═══ GIVEN DATA ═══
(** * Database Decision Engine: a shallow embedding of [decision_engine.py]

    The engine scores MySQL, PostgreSQL and MongoDB against five categorical
    requirements, ranks them, explains the ranking, and lists trade-offs and
    out-of-set alternatives.

    Modelling choices:
    - a Python [dict] keyed by strings is a [gmap string _];
    - a Python [int] is a [Z];
    - a Python exception is the [Raise] branch of [result]; the only
      exceptions the engine can raise are [KeyError] (subscripting a dict
      with an absent key) and [IndexError] (subscripting a list out of
      range);
    - a local list that is extended with [append] is threaded through
      [let]s and grows at its right end. *)

From Stdlib Require Import ZArith String DecimalString Lia.
From stdpp Require Import gmap strings list fin_maps sorting.

Local Open Scope string_scope.
Local Open Scope Z_scope.
Local Open Scope list_scope.

(** ** Exceptions *)

Inductive exn : Type :=
| KeyError (key : string)
| IndexError.

Inductive result (A : Type) : Type :=
| Ok (a : A)
| Raise (e : exn).
Arguments Ok {A} a.
Arguments Raise {A} e.

#[global] Instance result_ret : MRet result := @Ok.
#[global] Instance result_bind : MBind result :=
  fun A B (f : A → result B) (c : result A) =>
    match c with
    | Ok a => f a
    | Raise e => Raise e
    end.

(** [d[k]] on a dictionary. *)
Definition getitem {V : Type} (d : gmap string V) (k : string) : result V :=
  match d !! k with
  | Some v => Ok v
  | None => Raise (KeyError k)
  end.
(** * Cloud-free mosaic tasks: a shallow embedding of
      [apps/sample_geo_app/tasks.py]

    The development follows the layout of the Python module:

    - [Combine]      the three chunk combination methods
                     ([fill_nodata], [max_value], [min_value]);
    - [Options]      the table [processing_algorithms];
    - [Chunk]        the chunk worker [generate_TOOL_chunk];
    - [Orchestrator] the query task [create_cloudfree_mosaic] together with
                     [error_with_message];
    - [CombineExamples], [ChunkExamples], [OrchestratorExamples]
                     concrete datasets, chunk runs and query runs;
    - [CombineFacts], [ChunkFacts], [OrchestratorFacts]
                     the lemmas and the theorems.

    Python exceptions are modelled by [option] (pure helpers) or by an
    explicit [Raised] outcome (tasks); database rows, the scratch directory
    and the files written are explicit state or an event trace.  The
    [while] loop of the worker takes fuel; with a positive stride the
    length of the acquisition list is enough of it. *)

From Stdlib Require Import QArith.
From stdpp Require Import gmap strings list fin_maps pretty sorting.

Open Scope Z_scope.

(** ** numpy arrays and xarray datasets *)

(** A band value: a number or NaN.  The reflectance bands are stored as
    int16; the criterion band [ndvi] is a float ratio, which is NaN where it
    is [0 / 0].  The combination methods only compare and copy the values, so
    the numbers are taken to be integers: numbers that compare equal are one
    value, and the values of finitely many datasets, the infinities among
    them, keep their order when they are numbered. *)
Inductive value := Num (z : Z) | NaN.

Global Instance value_eq_dec : EqDecision value.
Proof. solve_decision. Defined.

(** numpy's [>], [<] and [==] on two values: [False] as soon as one of them
    is NaN. *)
Definition value_gtb (x y : value) : bool :=
  match x, y with
  | Num a, Num b => Z.gtb a b
  | _, _ => false
  end.

Definition value_ltb (x y : value) : bool :=
  match x, y with
  | Num a, Num b => Z.ltb a b
  | _, _ => false
  end.

Definition value_eqb (x y : value) : bool :=
  match x, y with
  | Num a, Num b => Z.eqb a b
  | _, _ => false
  end.

(** An [ndarray] is a shape and its row-major buffer. *)
Record ndarray (A : Type) := NdArray { shape : nat * nat; values : list A }.
Arguments NdArray {A} _ _.
Arguments shape {A} _.
Arguments values {A} _.

Definition wf_array {A} (a : ndarray A) : Prop :=
  length (values a) = (fst (shape a) * snd (shape a))%nat.
(** * Alert analysis and tenant rollup: a shallow embedding

    The development follows the Python sources of the repository:

    - [analyze_alerts.py] of run [20250822_171957] (module [Analyzer]),
      the per-subscription analysis and the numeric part of its report;
    - [analyze_alerts.py] of run [20250822_132921] (module [Analyzer0]),
      the earlier variant of the two breakdown loops;
    - [create_consolidated_dashboard.py] of run [20250822_171957]
      (modules [Rollup] and [Dashboard]), the tenant-level merge and the
      figures and cards of the dashboard.

    Python values are modelled as follows.  A value read by [json.load] is a
    [json] term (numbers are the integer numerals), a [dict] read from JSON is
    a finite map, a raised exception is the [Err] case of [res].  A [Counter]
    whose iteration order is observed ([most_common]) is an association list
    in insertion order, other counters are finite maps.  The binary64
    arithmetic of [count * 0.7] and of the report's percentages is that of
    [SpecFloat]. *)

From Stdlib Require Import ZArith List Permutation Lia Bool Ascii String.
From Stdlib Require Import SpecFloat.
From stdpp Require Import base option list gmap fin_maps strings countable pretty sorting.

Local Open Scope Z_scope.

(** ** Python values *)

#[local] Unset Elimination Schemes.
Inductive json : Type :=
| JNull
| JBool (b : bool)
| JNum (n : Z)
| JStr (s : string)
| JArr (xs : list json)
| JObj (fields : gmap string json).
#[local] Set Elimination Schemes.

(** The exceptions the modelled code can raise. *)
Inductive pyexn : Type :=
| TypeError        (* unhashable dictionary key *)
| KeyError         (* [d[k]] on a missing key *)
| AttributeError   (* method of a value that has none, e.g. [5 .replace] *)
| ValueError       (* [datetime.fromisoformat] on a malformed string *)
| ZeroDivisionError.

Inductive res (A : Type) : Type :=
| Ok (a : A)
| Err (e : pyexn).
Arguments Ok {A} a.
Arguments Err {A} e.

Definition res_bind {A B} (m : res A) (k : A → res B) : res B :=
  match m with
  | Ok a => k a
  | Err e => Err e
  end.

Global Instance res_ret : MRet res := fun A a => Ok a.
Global Instance res_mbind : MBind res := fun A B k m => res_bind m k.

(** A [for] loop whose body may raise. *)
Fixpoint for_each {A S} (body : S → A → res S) (xs : list A) (s : S) : res S :=
  match xs with
  | [] => Ok s
  | x :: xs' =>
      match body s x with
      | Ok s' => for_each body xs' s'
      | Err e => Err e
      end
  end.

(** Truth value of a Python object in a condition. *)
Definition truthy (v : json) : bool :=
  match v with
  | JNull => false
  | JBool b => b
  | JNum n => negb (n =? 0)
  | JStr s => negb (String.eqb s "")
  | JArr xs => match xs with [] => false | _ => true end
  | JObj m => negb (bool_decide (m = ∅))
  end.

(** [a or b] *)
Definition py_or (a b : json) : json := if truthy a then a else b.

(** [d.get(k)]: [None] when the key is missing. *)
Definition get (k : string) (d : gmap string json) : json :=
  default JNull (d !! k).

(** [d.get(k, dflt)] *)
Definition get_or (k : string) (dflt : json) (d : gmap string json) : json :=
  default dflt (d !! k).

(** [v and isinstance(v, str)]: the non-empty strings. *)
Definition nonempty_str (v : json) : option string :=
  match v with
  | JStr s => if String.eqb s "" then None else Some s
  | _ => None
  end.

(** Keys of a dictionary: the hashable values among the ones [json.load]
    produces.  [True] hashes and compares as [1], [False] as [0]. *)
Inductive pykey : Type :=
| KNone
| KInt (n : Z)
| KStr (s : string).

Global Instance pykey_eq_dec : EqDecision pykey.
Proof. solve_decision. Defined.

Global Instance pykey_countable : Countable pykey.
Proof.
  refine (inj_countable'
    (fun k => match k with
              | KNone => inl ()
              | KInt n => inr (inl n)
              | KStr s => inr (inr s)
              end)
    (fun x => match x with
              | inl _ => KNone
              | inr (inl n) => KInt n
              | inr (inr s) => KStr s
              end) _).
  intros []; reflexivity.
Defined.

Definition hash_key (v : json) : res pykey :=
  match v with
  | JNull => Ok KNone
  | JBool b => Ok (KInt (if b then 1 else 0))
  | JNum n => Ok (KInt n)
  | JStr s => Ok (KStr s)
  | JArr _ | JObj _ => Err TypeError
  end.

(** ** Strings *)

(** [s.replace('Z', '+00:00')] *)
Fixpoint replace_Z (s : string) : string :=
  match s with
  | EmptyString => EmptyString
  | String c s' =>
      if Ascii.eqb c "Z"%char then ("+00:00" ++ replace_Z s')%string
      else String c (replace_Z s')
  end.

(** [needle in s] for strings. *)
Fixpoint contains (needle s : string) : bool :=
  String.prefix needle s
  || match s with
     | EmptyString => false
     | String _ s' => contains needle s'
     end.

(** ** [datetime] objects

    [tzoffset] is [utcoffset()] in microseconds, [None] for a naive value. *)
Record datetime : Type := mk_datetime {
  year : Z; month : Z; day : Z;
  hour : Z; minute : Z; second : Z; microsecond : Z;
  tzoffset : option Z
}.

Global Instance datetime_eq_dec : EqDecision datetime.
Proof. solve_decision. Defined.

Definition is_leap (y : Z) : bool :=
  (y mod 4 =? 0) && (negb (y mod 100 =? 0) || (y mod 400 =? 0)).

Definition days_before_year (y : Z) : Z :=
  let y1 := y - 1 in y1 * 365 + y1 / 4 - y1 / 100 + y1 / 400.

Definition days_before_month (y m : Z) : Z :=
  nth (Z.to_nat m) [0; 0; 31; 59; 90; 120; 151; 181; 212; 243; 273; 304; 334] 0
  + (if (2 <? m) && is_leap y then 1 else 0).

(** [toordinal()] *)
Definition ymd2ord (y m d : Z) : Z :=
  days_before_year y + days_before_month y m + d.

(** Microseconds since the start of day 0 of the proleptic calendar, local
    time. *)
Definition local_us (t : datetime) : Z :=
  (((ymd2ord (year t) (month t) (day t) * 24 + hour t) * 60 + minute t) * 60
   + second t) * 1000000 + microsecond t.

(** What [==] and [hash] see of a [datetime]: a naive value is its fields,
    an aware value is its instant in UTC; a naive and an aware value are
    never equal. *)
Definition dt_key (t : datetime) : (Z * Z * Z * Z * Z * Z * Z) + Z :=
  match tzoffset t with
  | None => inl (year t, month t, day t, hour t, minute t, second t, microsecond t)
  | Some off => inr (local_us t - off)
  end.

Definition dt_eqb (a b : datetime) : bool := bool_decide (dt_key a = dt_key b).

(** [dt.replace(minute=(dt.minute // 5) * 5, second=0, microsecond=0)] *)
Definition window_of (t : datetime) : datetime :=
  {| year := year t; month := month t; day := day t; hour := hour t;
     minute := (minute t / 5) * 5; second := 0; microsecond := 0;
     tzoffset := tzoffset t |}.
Lemma names_stored_node k k' id p m :
  k' <> k -> D_by_node_id k' id m = None -> names_stored (VyNode id p) k m.
Proof.
  intros Hk Hnone l. unfold vn_by_vorny.
  destruct (_ && _); [| discriminate]. cbn [vn_val vn_node_id].
  unfold D_val_by_node_id. destruct k, k'; try congruence.
  - rewrite Hnone. destruct (D_by_node_id IT_WIN id m) as [lw |] eqn:Hw.
    + intros [= <-]. reflexivity.
    + discriminate.
  - rewrite Hnone. auto.
Qed.

End Consistency7.

Section StoreInvariant.

(** X26. The routines keep the stores in agreement with the records. From a
    state where they agree, they still agree after [vnRezWin], [vnRezTab],
    [remember] and [mark_win_as_unsaved] on any arguments, whether the call
    succeeds or not; and after [markWinAsOpen], [markWinAsClosed],
    [updateOrderedURLHash], [eraseWin] (resp. [markTabAsOpen],
    [markTabAsClosed], [eraseTab]) on an item that the window store (resp.
    the tab store) has under the node id the resolver finds. *)
Theorem operations_keep_stores_consistent m :
  consistent m ->
  (forall b, consistent (snd (vnRezWin b m)))
  /\ (forall x, consistent (snd (vnRezTab x m)))
  /\ (forall id c, consistent (snd (remember id c m)))
  /\ (forall val a, consistent (snd (mark_win_as_unsaved val a m)))
  /\ (forall x, names_stored x IT_WIN m ->
        (forall cwin, consistent (snd (markWinAsOpen x cwin m)))
        /\ consistent (snd (markWinAsClosed x m))
        /\ consistent (snd (updateOrderedURLHash x m))
        /\ consistent (snd (eraseWin x m)))
  /\ (forall x, names_stored x IT_TAB m ->
        (forall ctab, consistent (snd (markTabAsOpen x ctab m)))
        /\ consistent (snd (markTabAsClosed x m))
        /\ consistent (snd (eraseTab x m))).
Proof.
  intros Hc.
  split; [intros b; apply consistent_vnRezWin; exact Hc |].
  split; [intros x; apply consistent_vnRezTab; exact Hc |].
  split; [intros id c; apply consistent_remember; exact Hc |].
  split; [intros val a; apply consistent_mark_win_as_unsaved; exact Hc |].
  split; intros x Hn.
  - split; [intros cwin; apply consistent_markWinAsOpen; assumption |].
    split; [apply consistent_markWinAsClosed; assumption |].
    split; [apply consistent_updateOrderedURLHash; assumption |].
    apply consistent_eraseWin; assumption.
  - split; [intros ctab; apply consistent_markTabAsOpen; assumption |].
    split; [apply consistent_markTabAsClosed; assumption |].
    apply consistent_eraseTab; assumption.
Qed.
Lemma command_subst_no_ifs d :
  Forall (λ c, is_ifs c = false) (list_ascii_of_string d) -> command_subst d = d.
Proof.
  intros Hd. unfold command_subst.
  assert (Hrev : drop_newlines (rev (list_ascii_of_string d))
                 = rev (list_ascii_of_string d)).
  { apply Forall_rev in Hd. destruct Hd as [|c r Hc _]; [ reflexivity | ].
    simpl. unfold is_ifs in Hc. apply orb_false_elim in Hc as [_ Hc].
    by rewrite Hc. }
  rewrite Hrev, rev_involutive. apply string_of_list_ascii_of_string.
Qed.

(** When the script's directory (where [cd] leads) has neither white
    space nor a pattern character in its path, the output directory is
    that directory, whatever the working directory the script is run
    from. *)
Lemma output_dir_is_script_dir h d :
  cd h (command_subst (dirname (arg0 h))) = Some d ->
  Forall (λ c, is_ifs c = false) (list_ascii_of_string d) ->
  Forall (λ c, is_pattern_char c = false) (list_ascii_of_string d) ->
  output_dir (argv h) = Some d.
Proof.
  intros Hcd Hd Hg. unfold argv, SCRIPTPATH. rewrite Hcd, (command_subst_no_ifs d Hd).
  unfold nbconvert_words, expand_command.
  change [ [Lit "jupyter"]; [Lit "nbconvert"]; [Lit "--to"]; [Lit "html_ch"];
           [Unquoted d; Lit "/read_display_uw_hsrl_scanning.ipynb"];
           [Lit "--no-input"]; [Lit "--output-dir="; Unquoted d] ]
    with ([ [Lit "jupyter"]; [Lit "nbconvert"]; [Lit "--to"]; [Lit "html_ch"];
            [Unquoted d; Lit "/read_display_uw_hsrl_scanning.ipynb"];
            [Lit "--no-input"] ] ++ [ [Lit "--output-dir="; Unquoted d] ])%list.
  rewrite bind_app.
  change ([ [Lit "--output-dir="; Unquoted d] ] ≫= expand_word (glob h))
    with (expand_word (glob h) [Lit "--output-dir="; Unquoted d] ++ [])%list.
  rewrite app_nil_r.
  rewrite (expand_word_one _ _ ("--output-dir=" +:+ d));
    [ | by apply split_lit_unquoted
      | rewrite has_pattern_app; by rewrite (has_pattern_false d Hg) ].
  unfold output_dir. rewrite omap_app.
  change (omap (strip_prefix "--output-dir=") ["--output-dir=" +:+ d])
    with (match strip_prefix "--output-dir=" ("--output-dir=" +:+ d) with
          | Some y => [y]
          | None => []
          end).
  rewrite strip_prefix_app. apply last_snoc.
Qed.
(** C2: [dismiss] calls [resolve] with [null] on every entry of the stack,
    from the bottom entry to the top one, and leaves the stack empty: every
    future of the stack that was pending is fulfilled with [null], no other
    promise changes, and on an empty stack nothing is resolved. *)
Theorem dismiss_resolves_all_with_null (st : State) :
  let st' := snd (dismiss st) in
  fst (dismiss st) = Return tt ∧
  panelExecutorStack st' = [] ∧
  trace st' =
    trace st ++ map (fun keyExecutor => EvResolve (executor keyExecutor) VNull)
                    (panelExecutorStack st) ∧
  (∀ keyExecutor, keyExecutor ∈ panelExecutorStack st →
     promises st !! executor keyExecutor = Some Pending →
     promises st' !! executor keyExecutor = Some (Fulfilled VNull)) ∧
  (∀ q, q ∉ executor <$> panelExecutorStack st →
     promises st' !! q = promises st !! q) ∧
  (panelExecutorStack st = [] → trace st' = trace st ∧ promises st' = promises st).
Proof.
  intros st'. subst st'. rewrite dismiss_unfold. simpl.
  split; [done|]. split; [done|]. split; [done|].
  split; [intros e; apply settle_all_pending|].
  split; [intros q; apply settle_all_other|].
  intros ->. simpl. by rewrite app_nil_r.
Qed.

Lemma dismiss_resolves_all_with_null_witness :
  length (panelExecutorStack three_open) = 3 ∧
  promises three_open = [Pending; Pending; Pending] ∧
  panelExecutorStack (snd (dismiss three_open)) = [] ∧
  promises (snd (dismiss three_open)) !! 0 = Some (Fulfilled VNull) ∧
  promises (snd (dismiss three_open)) !! 1 = Some (Fulfilled VNull) ∧
  promises (snd (dismiss three_open)) !! 2 = Some (Fulfilled VNull) ∧
  trace (snd (dismiss init)) = trace init ∧
  promises (snd (dismiss init)) = promises init.
Proof.
  pose proof (dismiss_resolves_all_with_null three_open) as (_ & Hs & _ & Hp & _).
  pose proof (dismiss_resolves_all_with_null init) as (_ & _ & _ & _ & _ & He).
  split; [reflexivity|]. split; [reflexivity|]. split; [exact Hs|].
  split; [|split; [|split]].
  - apply (Hp (mkPanelExecutor (panelA (open_props VUndefined)) 0));
      [repeat constructor|reflexivity].
  - apply (Hp (mkPanelExecutor (panelB (open_props VUndefined)) 1));
      [repeat constructor|reflexivity].
  - apply (Hp (mkPanelExecutor (panelC (open_props VUndefined)) 2));
      [repeat constructor|reflexivity].
  - apply He. reflexivity.
Defined.

(** ** Invariants of the provider state *)

Lemma close_snoc result st stack top :
  panelExecutorStack st = stack ++ [top] →
  close result st =
    (Return tt,
     {| panelRegistry := panelRegistry st;
        panelExecutorStack := stack;
        closingPanel := closingPanel st;
        panels := panels st;
        promises := settle (executor top) (js_or result VNull) (promises st);
        next_ref := next_ref st;
        trace := trace st ++ [EvResolve (executor top) (js_or result VNull)] |}).
Proof. intros Hs. unfold close. by rewrite Hs, pop_snoc. Qed.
═══
ASSIGNMENT: The lines running from the start of the data through the one that contains "- a Python [int] is a [Z];" should be reproduced exactly, and only those.

ANSWER AREA:
(** * Database Decision Engine: a shallow embedding of [decision_engine.py]

    The engine scores MySQL, PostgreSQL and MongoDB against five categorical
    requirements, ranks them, explains the ranking, and lists trade-offs and
    out-of-set alternatives.

    Modelling choices:
    - a Python [dict] keyed by strings is a [gmap string _];
    - a Python [int] is a [Z];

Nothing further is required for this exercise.